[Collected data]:
§ §

(** C10, as the code has it.  A store failure never changes the table.
    Raised while the worker persists a fetched result (lines 77-81, inside
    the [try]) it is caught and the worker goes on to record it as the
    job's error.  Raised anywhere else in the loop (lines 65-72 and 83-88)
    it leaves [worker_loop]: the thread is over, in every later state it
    is still over, and it takes no further step. *)
Theorem store_failure_ends_worker s w m s' :
  sys_step s (LWorkerDb w (StoreError m)) = Some s' ->
  db s' = db s /\
  ((exists j v, nth_error (workers s) w = Some (Persisting j v) /\
                nth_error (workers s') w = Some (Handling j m)) \/
   ((nth_error (workers s) w = Some AtTop \/
     (exists j t, nth_error (workers s) w = Some (Selected j t)) \/
     (exists j e, nth_error (workers s) w = Some (Handling j e))) /\
    nth_error (workers s') w = Some Crashed /\
    forall ls s'',
      run s' ls = Some s'' ->
      nth_error (workers s'') w = Some Crashed /\
      (forall resp, sys_step s'' (LWorkerDb w resp) = None) /\
      (forall L, sys_step s'' (LWorkerFetch w L) = None))).
Proof.
  intro H. simpl in H.
  destruct (nth_error (workers s) w) as [pc|] eqn:E; [|discriminate].
  assert (DEAD : forall d',
    nth_error (workers (mkState d' (set_worker w Crashed (workers s)))) w
      = Some Crashed /\
    forall ls s'',
      run (mkState d' (set_worker w Crashed (workers s))) ls = Some s'' ->
      nth_error (workers s'') w = Some Crashed /\
      (forall resp, sys_step s'' (LWorkerDb w resp) = None) /\
      (forall L, sys_step s'' (LWorkerFetch w L) = None)).
  { intro d'.
    assert (C : nth_error
                  (workers (mkState d' (set_worker w Crashed (workers s)))) w
                = Some Crashed)
      by (simpl; rewrite nth_error_set_worker, Nat.eqb_refl, E; reflexivity).
    split; [exact C|]. intros ls s'' Hrun.
    pose proof (crashed_run w ls _ s'' C Hrun) as C'.
    split; [exact C'|]. split; intros; simpl; rewrite C'; reflexivity. }
  destruct pc as [|j t|j t|j v|j e|]; simpl in H; try discriminate;
    injection H as <-; (split; [reflexivity|]).
  - right. split; [now left | apply DEAD].
  - right. split; [right; left; now exists j, t | apply DEAD].
  - left. exists j, v. split; [reflexivity|]. simpl.
    rewrite nth_error_set_worker, Nat.eqb_refl, E. reflexivity.
  - right. split; [right; right; now exists j, e | apply DEAD].
Qed.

§ §

[PROBLEM TO SOLVE]:
From the line with "- right. split; [right; left;" to the final line of the data above, please reproduce every line exactly and add nothing.

[EXERCISE OUTPUT]:
  - right. split; [right; left; now exists j, t | apply DEAD].
  - left. exists j, v. split; [reflexivity|]. simpl.
    rewrite nth_error_set_worker, Nat.eqb_refl, E. reflexivity.
  - right. split; [right; right; now exists j, e | apply DEAD].
Qed.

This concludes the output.